Bacterial vaginosis (BV), also called Gardnerella vaginosis, arises from overgrowth of a bacteria that is normal flora of the vagina, but now has begun to proliferate. It is characterized by a white, malodorous vaginal discharge that is more noticeable after intercourse. Physicians do not routinely screen for BV unless the patient and doctor are concerned.
Diagnosis is usually made by a microscopic swab in the office where clue cells are found. The medicine of choice is Flagyl and is often started without microscopic confirmation. Treating sexual partners is controversial and usually not done because BV is contained within the female.
Enough shop talk, what can BV do? BV has been associated with an increased incidence of preterm labor. It is also more often found in women with tubal infertility, that is, in women with blocked or partially blocked fallopian tubes.
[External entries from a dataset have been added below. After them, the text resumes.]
(* ===== verification/Admitting.v ===== *)
(** * What admission decides

    The share a window may reserve, who pays for a request that was admitted,
    and why a request was refused. *)

From S2P Require Import Prelude.
From S2P Require Import Float64.
From S2P Require Import Database.
From S2P Require Import Schema.
From S2P Require Import QuotaMath.
From S2P Require Import QuotaWindows.
From S2P Require Import ModelAccess.
From S2P Require Import RequestLogs.
From S2P Require Import Reservation.
From S2P Require Import Settlement.
From S2P Require Import Sample.
From S2P Require Import Books.
From S2P Require Import Accounting.
From S2P Require Import Machine.
From S2P Require Import History.
From S2P Require Import Guarantees.
From S2P Require Import Effects.

(** C12: Reserving in a quota window respects the child's share.  Over well-formed windows and for
    a positive amount, a reservation that commits writes one row only, the window of that child
    and kind, in the parent's current generation and with the child's fraction of the parent's
    limit, which is positive; it keeps the usage of the same generation and adds the amount to
    what is reserved, or starts from zero when the parent has moved on (never back); and
    afterwards settled plus reserved is within the limit, unless that sum leaves int64. *)
Theorem reserve_window_within_share E quota child pw t :
  0 < quota ≤ max_int64 → keyed window_key (tb_child_windows t) →
  (∀ k w, tb_child_windows t !! k = Some w → window_row_ok w) →
  success E (reserve_window quota child pw) t (λ q t', ∃ w,
    q = {| qr_Kind := pw_Kind pw; qr_ResetsAt := pw_ResetsAt pw |} ∧
    t' = t <| tb_child_windows := <[(c_ID child, pw_Kind pw) := w]> (tb_child_windows t) |> ∧
    window_key w = (c_ID child, pw_Kind pw) ∧ w_ResetsAt w = pw_ResetsAt pw ∧
    w_LimitNanoUSD w = fraction (pw_LimitNanoUSD pw) (c_AllocationPPM child) ∧
    0 < w_LimitNanoUSD w ∧
    match tb_child_windows t !! (c_ID child, pw_Kind pw) with
    | Some old =>
        w_ResetsAt old ≤ w_ResetsAt w ∧
        (if bool_decide (w_ResetsAt old = w_ResetsAt w)
         then w_SettledNanoUSD w = w_SettledNanoUSD old ∧
              w_ReservedNanoUSD w = w_ReservedNanoUSD old + quota
         else w_SettledNanoUSD w = 0 ∧ w_ReservedNanoUSD w = quota)
    | None => w_SettledNanoUSD w = 0 ∧ w_ReservedNanoUSD w = quota
    end ∧
    (w_SettledNanoUSD w + w_ReservedNanoUSD w ≤ max_int64 →
     w_SettledNanoUSD w + w_ReservedNanoUSD w ≤ w_LimitNanoUSD w)).
Proof.
  intros Hq Hk Hrows. apply success_reserve_window; [done|done|done|].
  intros w [[Hkey Hgen Hlim Hpos Huse Hwithin] Hok%window_row_ok_iff].
  exists w. split_and!; try done. intros Hmax.
  rewrite wrap64_id in Hwithin; [done|]. int64_lia.
Qed.

(** Half of 2000 is the share: 300 fit. *)
Lemma reserve_window_within_share_witness :
  keyed window_key (tb_child_windows shared_store) ∧
  let '(r, t', _) := reserve_window 300 half_share weekly calm shared_store 0%nat in
  r = Ok {| qr_Kind := "weekly"; qr_ResetsAt := week |} ∧
  ∃ w, t' = shared_store <| tb_child_windows := <[("share", "weekly") := w]> (∅ : window_map) |> ∧
    w_LimitNanoUSD w = 1000 ∧ w_ReservedNanoUSD w = 300.
Proof.
  assert (Hk : keyed window_key (tb_child_windows shared_store)) by (by intros k w).
  split; [exact Hk|].
  pose proof (reserve_window_within_share calm 300 half_share weekly shared_store ltac:(int64_lia) Hk
    ltac:(by intros k w)) as Hw.
  specialize (Hw 0%nat).
  destruct (reserve_window 300 half_share weekly calm shared_store 0%nat) as [[[a|e] t'] c] eqn:Hrun;
    [|by vm_compute in Hrun].
  destruct Hw as [[_ Hf]|(w & -> & -> & _ & _ & Hlim & _ & Huse & _)];
    [by rewrite (quiet_not_faulty calm _ _ calm_quiet) in Hf|].
  split; [done|]. exists w. split; [done|]. split; [by rewrite Hlim|by destruct Huse].
Defined.

(** ** Who pays *)

(** What a new reservation says about its funding, and what it did to the tenant. *)
Record funded (input : AdmissionInput) (t t' : tables) (r : RequestReservation) (tn tn' : Tenant) : Prop := {
  fd_row : tb_reservations t' !! ai_RequestID input = Some r;
  fd_tenant : tb_tenants t !! k_TenantID (kc_APIKey (ai_Key input)) = Some tn;
  fd_tenant' : tb_tenants t' !! k_TenantID (kc_APIKey (ai_Key input)) = Some tn';
  fd_enabled : t_Enabled tn = true;
  fd_owner : r_TenantID r = k_TenantID (kc_APIKey (ai_Key input));
  fd_active : is_active r = true ∧ r_ActualNanoUSD r = None;
  fd_source :
    (r_QuotaReservedNanoUSD r = 0 ∧ r_BalanceReservedNanoUSD r = ai_BalanceReserve input) ∨
    (r_QuotaReservedNanoUSD r = ai_QuotaReserve input ∧ 0 < ai_QuotaReserve input ∧
     r_QuotaWindows r ≠ [] ∧ is_Some (r_ChildSubscriptionID r) ∧ r_BalanceReservedNanoUSD r = 0);
  fd_balance : t_BalanceNanoUSD tn' = t_BalanceNanoUSD tn - r_BalanceReservedNanoUSD r;
  fd_solvent : 0 ≤ t_BalanceNanoUSD tn'
}.


Section funding.
Context (E : env) (t : tables) (input : AdmissionInput).
Context (Hbooks : books t) (Hin : input_ok input).
Context (Hnew : tb_reservations t !! ai_RequestID input = None).

(** What one successful attempt at a candidate, or at the balance, leaves behind. *)
Definition admission_by (candidate : option SubscriptionCandidate) (ad : Admission) (t' : tables) : Prop :=
  ∃ r tn tn', funded input t t' r tn tn' ∧ ad = admissionFromReservation r ∧
    match candidate with
    | None => r_ChildSubscriptionID r = None ∧ tb_child_windows t' = tb_child_windows t
    | Some candidate => paid_through t candidate r
    end.

Lemma reserveCandidate_funded x candidate :
  wp x E (reserveCandidate input candidate) t (λ a t',
    match a with Ok ad => admission_by candidate ad t' | Err _ => t' = t end).
Proof.
  destruct Hin as [Hbal Hq].
  apply (success_reserveCandidate x E input candidate t (admission_by candidate)); [done|done|congruence|].
  intros r tn entryID m Ha Hm Hok Htn Hnone He Hle Hc.
  destruct (admit_tables t r tn entryID m) as (Hres & Hwin & _).
  pose proof (filed_tenants _ (bk_filed _ Hbooks) _ _ Htn) as Htid. cbn in Htid.
  assert (Hpos : 0 ≤ r_BalanceReservedNanoUSD r).
  { destruct Ha as [_ _ _ _ [(_ & _ & ->)|(_ & _ & _ & _ & ->)]]; lia. }
  assert (Hrange : in_int64 (t_BalanceNanoUSD tn)).
  { rewrite (tb_balance _ (bk_tenants _ Hbooks) _ _ Htn). apply wrap64_in_range. }
  assert (Htn' : ∃ tn', tb_tenants (admit_spec r tn entryID m t) !! r_TenantID r = Some tn' ∧
            t_BalanceNanoUSD tn' = t_BalanceNanoUSD tn - r_BalanceReservedNanoUSD r).
  { unfold admit_spec. destruct (Z.ltb_spec 0 (r_BalanceReservedNanoUSD r)).
    - eexists. cbn. rewrite Htid, lookup_insert_eq. split; [done|]. cbn.
      unfold add64. autorewrite with wrap. apply wrap64_id. int64_lia.
    - exists tn. split; [done|]. lia. }
  destruct Htn' as (tn' & Htn' & Hbal'). destruct Ha as [Hid Hten Hact Hun Hfund].
  exists r, tn, tn'. split_and!; [|done|].
  - rewrite Hten in *. split; try done.
    + rewrite Hres, <- Hid. apply lookup_insert_eq.
    + destruct Hfund as [(? & ? & ?)|?]; [left; by split|by right].
    + rewrite Hbal'. lia.
  - destruct candidate; [done|]. rewrite Hwin. exact Hc.
Qed.

(** A candidate that admission goes past. *)
Definition passed_over (candidate : SubscriptionCandidate) : Prop :=
  (ps_CapacityMode (sc_Parent candidate) ≠ ParentCapacityUnmetered ∧ ai_PriceConfigured input = false) ∨
  ∃ n e, (reserveCandidate input (Some candidate) E t n).1.1 = Err e ∧
         (e = ErrSubscriptionUnavailable ∨ e = ErrSubscriptionExhausted).

Lemma try_candidates_first_fit candidates : ∀ u p e n ad t' c,
  try_candidates input candidates u p e E t n = (Ok ad, t', c) →
  ∃ skipped i rest, candidates = skipped ++ i :: rest ∧ Forall passed_over skipped ∧
    (ps_CapacityMode (sc_Parent i) = ParentCapacityUnmetered ∨ ai_PriceConfigured input = true) ∧
    admission_by (Some i) ad t'.
Proof.
  induction candidates as [|i candidates IH]; intros u p e n ad t' c; cbn [try_candidates]; [done|].
  assert (Hskip : ∀ u p e n c, passed_over i → try_candidates input candidates u p e E t n = (Ok ad, t', c) →
    ∃ skipped j rest, i :: candidates = skipped ++ j :: rest ∧ Forall passed_over skipped ∧
    (ps_CapacityMode (sc_Parent j) = ParentCapacityUnmetered ∨ ai_PriceConfigured input = true) ∧
    admission_by (Some j) ad t').
  { intros u' p' e' n' c' Hi Hrun. destruct (IH _ _ _ _ _ _ _ Hrun) as (skipped & j & rest & -> & Hs & Hj).
    exists (i :: skipped), j, rest. split; [done|]. split; [by constructor|done]. }
  destruct (negb (bool_decide _) && negb _) eqn:Hprice.
  { intros Hrun. eapply Hskip; [|exact Hrun]. left. by reflect_bools. }
  pose proof (reserveCandidate_funded Direct (Some i) n) as Hw.
  unfold mbind, M_bind, attempt.
  destruct (reserveCandidate input (Some i) E t n) as [[a t1] c1] eqn:Hrun.
  destruct Hw as [[? _]|Hw]; [done|]. destruct a as [ad'|err].
  - cbn. intros [= -> -> _]. exists [], i, candidates. split; [done|]. split; [done|]. split; [|done].
    apply andb_false_iff in Hprice as [Hp|Hp]; reflect_bools; [by left|by right].
  - subst t1.
    assert (Hpass : err = ErrSubscriptionUnavailable ∨ err = ErrSubscriptionExhausted → passed_over i).
    { intros He. right. exists n, err. by rewrite Hrun. }
    destruct err; try done.
    + destruct (try_candidates input candidates true p e E t (n + c1)%nat) as [[a2 t2] c2] eqn:Hr2.
      intros [= -> -> _]. eapply Hskip; [apply Hpass; by left|exact Hr2].
    + destruct (try_candidates input candidates u p true E t (n + c1)%nat) as [[a2 t2] c2] eqn:Hr2.
      intros [= -> -> _]. eapply Hskip; [apply Hpass; by right|exact Hr2].
Qed.
End funding.

(** The candidates at an instant, highest priority first. *)
Definition lists_candidates (input : AdmissionInput) (now : Z) (t : tables)
    (candidates : list SubscriptionCandidate) (assigned unavailable : bool) : Prop :=
  candidates_of (k_TenantID (kc_APIKey (ai_Key input))) (ai_Model input) now t
    candidates assigned unavailable.

(** C6: A request that is admitted is paid for, by the right party.  From any reachable state, an
    admission of a new request that succeeds stores one active reservation for an enabled tenant
    and leaves that tenant's balance non-negative, reduced by exactly the amount held: the balance
    estimate, or nothing when a subscription holds the quota estimate in at least one window.
    The balance alone pays only when, at that instant, no active subscription of the tenant
    covers the model and none that might is broken; otherwise the request goes to the first
    usable subscription, in order of priority, that is neither metered without a price nor
    refused as unavailable or exhausted; every one before it was passed over for these reasons. *)
Theorem admission_charges_the_right_party E t input n ad t' c :
  reachable t → input_ok input → tb_reservations t !! ai_RequestID input = None →
  AdmitRequest input E t n = (Ok ad, t', c) →
  ∃ r tn tn' candidates assigned unavailable,
    funded input t t' r tn tn' ∧ ad = admissionFromReservation r ∧
    lists_candidates input (env_now E n) t candidates assigned unavailable ∧
    ((r_ChildSubscriptionID r = None ∧ candidates = [] ∧ assigned = false ∧ unavailable = false ∧
      tb_child_windows t' = tb_child_windows t) ∨
     ∃ skipped i rest, candidates = skipped ++ i :: rest ∧ paid_through t i r ∧
       Forall (passed_over E t input) skipped ∧
       (ps_CapacityMode (sc_Parent i) = ParentCapacityUnmetered ∨ ai_PriceConfigured input = true)).
Proof.
  intros Ht%reachable_books Hi Hnew. unfold AdmitRequest, mbind at 1, M_bind at 1, time_now.
  set (now := env_now E n). set (tenantID := k_TenantID (kc_APIKey (ai_Key input))).
  unfold mbind at 1, M_bind at 1.
  pose proof (SubscriptionCandidates_wp Direct E tenantID (ai_Model input) now t
    (filed_parents _ (bk_filed _ Ht)) (n + 1)%nat) as Hc.
  destruct (SubscriptionCandidates _ _ _ E t _) as [[[[[candidates assigned] unavailable]|e] t1] c1];
    [|done].
  destruct Hc as [[? _]|[-> Hc]]; [done|].
  destruct (bool_decide (length candidates = 0%nat)) eqn:Hlen.
  - destruct candidates; [|by reflect_bools].
    destruct unavailable; [done|]. destruct assigned; [done|].
    pose proof (reserveCandidate_funded E t input Ht Hi Hnew Direct None (n + 1 + c1)%nat) as Hr.
    destruct (reserveCandidate input None E t _) as [[a t2] c2]. destruct Hr as [[? _]|Hr]; [done|].
    intros [= -> -> _]. destruct Hr as (r & tn & tn' & Hf & Had & Hchild & Hwin).
    exists r, tn, tn', [], false, false. split_and!; [done|done|exact Hc|]. left. by split_and!.
  - destruct (try_candidates input candidates unavailable false false E t _) as [[a t2] c2] eqn:Hrun.
    intros [= -> -> _].
    destruct (try_candidates_first_fit E t input Ht Hi Hnew _ _ _ _ _ _ _ _ Hrun)
      as (skipped & i & rest & -> & Hs & Hp & r & tn & tn' & Hf & Had & Hpaid).
    exists r, tn, tn', (skipped ++ i :: rest), assigned, unavailable.
    split_and!; [done|done|exact Hc|]. right. by exists skipped, i, rest.
Qed.

Lemma admission_charges_the_right_party_witness :
  ∃ ad t' c, AdmitRequest (ask "next") calm running_store 300%nat = (Ok ad, t', c) ∧
  ∃ r tn tn', funded (ask "next") running_store t' r tn tn' ∧ ad_QuotaReservedNanoUSD ad = 300.
Proof.
  destruct (AdmitRequest (ask "next") calm running_store 300%nat) as [[[ad|e] t'] c] eqn:Hrun;
    [|by vm_compute in Hrun].
  exists ad, t', c. split; [done|].
  assert (Hok : operation_ok (Admit (ask "next"))) by (apply (bool_decide_unpack _); by vm_compute).
  destruct (admission_charges_the_right_party calm running_store (ask "next") 300%nat ad t' c
    reachable_running_store Hok ltac:(by vm_compute) Hrun) as (r & tn & tn' & _ & _ & _ & Hf & _).
  exists r, tn, tn'. split; [exact Hf|].
  vm_compute in Hrun. by injection Hrun as <- _ _.
Defined.

(** In the shared store Acme's share of the account is the only candidate. *)
Lemma SubscriptionCandidates_spec_witness :
(∃ item t' c, SubscriptionCandidates "acme" "gpt-5" 0 calm shared_store 0%nat = (Ok ([item], true, false), t', c)) ∧
wp Direct calm (SubscriptionCandidates "acme" "gpt-5" 0) shared_store (λ r t', t' = shared_store ∧
  match r with
  | Ok (items, hasModelAssignment, hasUnavailableAssignment) =>
      (∀ i, i ∈ items ↔
         (child_active "acme" 0 (sc_Child i) = true ∧ ∃ k, tb_children shared_store !! k = Some (sc_Child i)) ∧
         usable "gpt-5" (tb_parents shared_store) (sc_Child i) (sc_Parent i)) ∧
      Sorted candidate_order items ∧
      (hasModelAssignment = true ↔ ∃ c p, (child_active "acme" 0 c = true ∧ ∃ k, tb_children shared_store !! k = Some c) ∧
         serves "gpt-5" (tb_parents shared_store) c p) ∧
      (hasUnavailableAssignment = true ↔ ∃ c, (child_active "acme" 0 c = true ∧ ∃ k, tb_children shared_store !! k = Some c) ∧
         broken "gpt-5" (tb_parents shared_store) c)
  | Err _ => ¬ quiet calm
  end).
Proof.
  split; [eexists _, _, _; by vm_compute|]. apply SubscriptionCandidates_spec.
  apply (bool_decide_unpack _). by vm_compute.
Defined.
In a review of twelve different studies, the estimated prevalence of BV in infertile women was 19%, which was 3 times more prevalent than in the non-pregnant women of the same population. BV was not associated with lower conception rates in general, or in vitro fertilization. Surprisingly, there was a twofold higher risk of first trimester miscarriage. One separate study (Salah, RM 2013) noted the prevalence of BV at 46% in infertile women versus 15% in fertile women.
Unfortunately, BV can return after treatment. Recurrent symptoms would prompt re-evaluation.
We conclude that BV is strongly implicated in female infertility. Screening and treatment with Flagyl may also improve and lower miscarriage rates considerably.